Ce qui est insupportable dans nos journaux télévisés c’est la façon insidieuse qu’ils ont de tuer l’histoire, au nom des évidences du présent. Une élection devient alors la photographie d’un instant sans référence, même brève, à quelques éléments du passé. Tout devient une étoile filante avec chaque fois un homme qui brille dans le firmament : hier Berlusconi, aujourd’hui Grillo.
En conséquence les liens en bleus font références à des articles de ce blog, sur les quelques événements italiens depuis 2008.
L’élection anticipée de février 2013 (généralement les élections sont au printemps) est en effet la suite naturelle de quelques autres, et en premier lieu de trois référendums de juin 2011 où le peuple italien a désarçonné la classe politique. Il est d’ailleurs frappant de constater la capacité de certains à oublier de tels choix populaires !
Sans entrer ici dans le détail, rappelons donc que les petits partis réussirent un double exploit : mobiliser pour accéder au droit d’organiser les référendums en question, et mobiliser enfin pour les gagner. Depuis vingt ans et la loi qui oblige à une participation de 50% pour valider de tels référendums d’initiative populaire, les forces sociales avaient délaissé cet outil car l’adversaire réussissait à gagner par l’abstention.
En 2011 nous avons donc un changement de décor issu en fait des réactions à la réélection de Berlusconi en 2008 qui ne doit jamais faire oublier l’autre Italie. Le Parti Démocratique décida alors de changer de direction en faisant élire son responsable national par tous les Italiens désireux de voter à de telles primaires. Le gagnant fut Bersani positionné plutôt à la gauche de son parti contre les caciques D’Alema et Veltroni obsédés par l’alliance au centre. Grillo avait souhaité participer à cette élection mais il fut rejeté avec un argument qu’il a entendu : « crée ton parti et on verra la suite » !
Au sein de l’échec de la gauche de 2008, était né un mouvement nouveau l’Italie des Valeurs (IdV) conduit par le juge Di Pietro et ce mouvement avait décidé de faire de ce référendum un test majeur de son ancrage militant.
Enfin, au moment même où Bersani obtient son titre de secrétaire national du PD, une nouvelle formation voit le jour, le SEL (Socialisme Ecologie Liberté), sous la direction de Nicki Vendola venu de l’extrême-gauche, un autre petit parti qui a conduit avec énergie la bataille du référendum.
Bilan d’étape : face au peuple attaché aux basques de Berlusconi, un autre peuple a pu se manifester avec les référendums, le peuple de gauche qui a demandé que l’eau soit en gestion publique et il a gagné !
Ce référendum a été un tournant dans l’histoire actuelle de l’Italie, et il s’est produit au moment même où le Mouvement 5 étoiles (M5S) entrait dans l’action.
D’un côté, des partis politiques dominants, peu désireux de faire avancer la démocratie, et de l’autre un mouvement social gagnant enfin en visibilité politique.
C’est cette contradiction qui a émergé en cet hiver 2013, après que des élections partielles de 2012 en aient déjà annoncé la nature par les scores surprises du M5S.
Tout indique en conséquence, à prendre du recul, que sous une forme ou sous une autre, une partie importante des citoyens refuse d’être prise pour des pigeons.

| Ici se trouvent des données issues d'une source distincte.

(* ===== verification/AttnSchedule.v ===== *)
(** * The CPU attention scheduler: cutting the work

    [csrc/cpu/cpu_attn_impl.hpp], class [AttentionScheduler].  Before an attention
    step the scheduler cuts the batch into work items: a run of query tokens of a
    request with its whole context, or one query tile with a part of its context
    when that context exceeds a thread's share (the parts are combined later by a
    reduction).  [Attn.partition] is the [partition] lambda of [schedule]; the first
    definitions are the static helpers it shares with the kernel.

    The number of threads and the size of the cache, which [cpu_utils] reports, are
    parameters.  Quotients and remainders are C++'s ([Z.quot], [Z.rem]); vector
    accesses are checked.  Lengths and positions are exact integers: that they stay
    inside [int32_t] is not modelled. *)

From S2P Require Import Prelude Arrays.

#[local] Open Scope Z_scope.

Module Attn.

Inductive ISA := AMX | VEC | VEC16 | NEON | VXE | RVV | VSX | AMX_FP8.

(** ** Positions and sizes of tiles *)

Definition MaxQTileIterNum : Z := 128.

Definition calcu_sliding_window_size (window_size : Z) (causal : bool) : Z * Z :=
  if negb (window_size =? -1) then
    (window_size - 1, if causal then 0 else window_size - 1)
  else (-1, if causal then 0 else -1).

Definition calcu_kv_tile_pos (kv_left_pos kv_right_pos q_left_pos q_right_pos window_size : Z)
    (causal : bool) : Z * Z :=
  let '(left_sliding_window_size, right_sliding_window_size) :=
    calcu_sliding_window_size window_size causal in
  (if negb (left_sliding_window_size =? -1)
   then Z.max kv_left_pos (q_left_pos - left_sliding_window_size) else kv_left_pos,
   if negb (right_sliding_window_size =? -1)
   then Z.min kv_right_pos (q_right_pos + right_sliding_window_size) else kv_right_pos).

Definition align_kv_tile_pos (kv_left_pos kv_right_pos align_factor : Z) : Z * Z :=
  (Z.quot kv_left_pos align_factor * align_factor,
   Z.quot (kv_right_pos + align_factor - 1) align_factor * align_factor).

Definition calcu_default_tile_size (cache_size head_dim elem_size q_buffer_elem_size
    logits_buffer_elem_size output_buffer_elem_size max_num_q_per_iter round_size : Z) : Z :=
  let tile_size := Z.quot cache_size
    (head_dim * (q_buffer_elem_size + 2 * elem_size + output_buffer_elem_size)
     + max_num_q_per_iter * logits_buffer_elem_size) in
  let tile_size := Z.min tile_size (MaxQTileIterNum * max_num_q_per_iter) in
  let rounded_tile_size := Z.quot tile_size round_size * round_size in
  Z.max rounded_tile_size round_size.

Definition calcu_tile_size_with_constant_q (cache_size head_dim elem_size q_buffer_elem_size
    logits_buffer_elem_size output_buffer_elem_size max_num_q_per_iter round_size q_tile_size : Z)
    (one_round : bool) : Z :=
  let free := cache_size - q_tile_size * head_dim * (q_buffer_elem_size + output_buffer_elem_size) in
  let tile_size :=
    if one_round then Z.quot free (logits_buffer_elem_size * max_num_q_per_iter)
    else Z.quot free (logits_buffer_elem_size * max_num_q_per_iter + 2 * head_dim * elem_size) in
  let rounded_tile_size := Z.quot tile_size round_size * round_size in
  Z.max rounded_tile_size round_size.

(** ** The input *)

Record ScheduleInput := {
  num_reqs : Z;
  elem_size : Z;
  q_buffer_elem_size : Z;
  logits_buffer_elem_size : Z;
  output_buffer_elem_size : Z;
  num_heads_q : Z;
  num_heads_kv : Z;
  head_dim : Z;
  query_start_loc : list Z;
  seq_lens : list Z;
  sliding_window_size : Z;
  causal : bool;
  isa : ISA;
  max_num_q_per_iter : Z;
  kv_block_alignment : Z;
  enable_kv_split : bool;
  dynamic_causal : option (list Z)
}.

Record PartitionItem := {
  pi_req_id : Z;
  pi_q_token_id_start : Z;
  pi_q_token_num : Z;
  pi_kv_split_pos_start : Z;
  pi_kv_split_pos_end : Z;
  pi_total_kv_len : Z;
  pi_reduction : Z;
  pi_local_split_id : Z;
  pi_group : Z
}.

(** The constructor. *)
Definition new_item (req token start end_ q_group : Z) : PartitionItem := {|
  pi_req_id := req; pi_q_token_id_start := token; pi_q_token_num := 0;
  pi_kv_split_pos_start := start; pi_kv_split_pos_end := end_; pi_total_kv_len := 0;
  pi_reduction := -1; pi_local_split_id := 0; pi_group := q_group |}.

Record PartitionReduction := {
  pr_req_id : Z;
  pr_token_start : Z;
  pr_token_num : Z;
  pr_group : Z;
  pr_split_num : Z
}.

Record Partitions := {
  items : list PartitionItem;
  reductions : list PartitionReduction;
  offsets_ : list Z;
  head_stride : Z
}.

(** ** State of the cut *)

(** The vectors under construction, and the thread that is being filled. *)
Record State := {
  workitems : list PartitionItem;
  reduce_workitems : list PartitionReduction;
  workitem_num_per_thread : list Z;
  curr_thread_id : Z;
  remaining_kv_len : Z
}.

(** The variables of one query tile. *)
Record Locals := {
  curr_workitem : PartitionItem;
  curr_kv_len : Z;
  kv_token_pos_start : Z;
  local_split_id : Z
}.

(** [curr_workitem.q_token_num += tokens; curr_workitem.total_kv_len += len] *)
Definition grow (it : PartitionItem) (tokens len : Z) : PartitionItem := {|
  pi_req_id := pi_req_id it; pi_q_token_id_start := pi_q_token_id_start it;
  pi_q_token_num := pi_q_token_num it + tokens;
  pi_kv_split_pos_start := pi_kv_split_pos_start it; pi_kv_split_pos_end := pi_kv_split_pos_end it;
  pi_total_kv_len := pi_total_kv_len it + len;
  pi_reduction := pi_reduction it; pi_local_split_id := pi_local_split_id it; pi_group := pi_group it |}.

Et la classe politique ne peut plus user des combinaisons classiques !
La droite du PD soucieuse d’entente au centre découvre que le centre est balayé ! Si elle avait eu la direction de son parti, son échec aurait été encore plus énorme.
Pour Berlusconi qui, jusqu’à présent, avait dû composer avec Fini et la Ligue, il vient de démontrer qu’avec un discours plus à droite que jamais, il peut mieux rassembler ses fidèles. Sauf que sans lui (et il est vieux) la droite est au bord de l’atomisation en mille chapelles (bien pire qu’en France sans Sarkozy).
A lire le programme du M5S, à prendre en compte les résultats du référendum, tout indique que son électorat est plutôt marqué à gauche (les sondages disent qu'il est autant marqué à droite mais la partie droite doit être moins active pour le moment). Dans une situation floue comme celle d’aujourd’hui, les dérives sont aisément possibles, surtout si le PD n’assume pas ses responsabilités : construire enfin une politique de gauche.
L’Italie est bloquée. Le PD s’est divisé entre ceux qui veulent négocier avec Grillo pour accéder au modèle sicilien (dans cette région le centre-gauche gouverne avec l’appui tacite du M5S) et ceux qui préfèrent unir les partis en place pour une grande coalition, ce que souhaite Grillo pour montrer qu’il est bien seul contre tous. Sa coalition est donc fragile : la droite du parti veut se saisir de l’occasion pour éliminer Bersani.
L’avenir est très sombre, non pas seulement à cause de la crise économique, mais aussi à cause de la crise politique, les deux pouvant s’alimenter.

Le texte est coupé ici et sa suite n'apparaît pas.